_Problem requirements_
Gather all lines in the records below that include the word "email".

_Data section_
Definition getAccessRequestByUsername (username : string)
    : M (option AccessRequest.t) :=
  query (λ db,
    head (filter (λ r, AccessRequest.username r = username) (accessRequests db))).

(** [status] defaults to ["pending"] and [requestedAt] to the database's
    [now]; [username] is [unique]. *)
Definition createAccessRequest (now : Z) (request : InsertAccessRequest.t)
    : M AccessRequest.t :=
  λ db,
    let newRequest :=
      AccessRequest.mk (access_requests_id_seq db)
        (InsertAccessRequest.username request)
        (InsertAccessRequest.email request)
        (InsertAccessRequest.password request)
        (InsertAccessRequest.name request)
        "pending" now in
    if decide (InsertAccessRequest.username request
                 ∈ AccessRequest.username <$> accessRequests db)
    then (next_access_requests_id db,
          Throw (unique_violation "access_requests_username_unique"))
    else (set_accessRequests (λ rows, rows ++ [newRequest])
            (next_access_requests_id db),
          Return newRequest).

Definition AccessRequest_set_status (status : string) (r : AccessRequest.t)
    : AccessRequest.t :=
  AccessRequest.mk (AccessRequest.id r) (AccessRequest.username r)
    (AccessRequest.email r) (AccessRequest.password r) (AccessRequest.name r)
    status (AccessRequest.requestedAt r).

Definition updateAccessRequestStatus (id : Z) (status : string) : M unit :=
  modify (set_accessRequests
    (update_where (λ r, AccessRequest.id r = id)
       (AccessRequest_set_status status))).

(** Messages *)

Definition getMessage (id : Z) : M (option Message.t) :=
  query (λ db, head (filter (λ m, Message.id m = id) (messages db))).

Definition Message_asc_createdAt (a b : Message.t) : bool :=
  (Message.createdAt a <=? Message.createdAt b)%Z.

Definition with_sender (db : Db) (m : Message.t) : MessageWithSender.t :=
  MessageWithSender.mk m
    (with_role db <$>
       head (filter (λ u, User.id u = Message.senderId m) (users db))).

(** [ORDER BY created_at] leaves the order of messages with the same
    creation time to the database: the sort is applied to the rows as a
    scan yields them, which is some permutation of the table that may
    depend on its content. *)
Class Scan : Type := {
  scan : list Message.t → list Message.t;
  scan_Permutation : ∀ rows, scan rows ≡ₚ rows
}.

_Output of the task_
        (InsertAccessRequest.email request)
    (AccessRequest.email r) (AccessRequest.password r) (AccessRequest.name r)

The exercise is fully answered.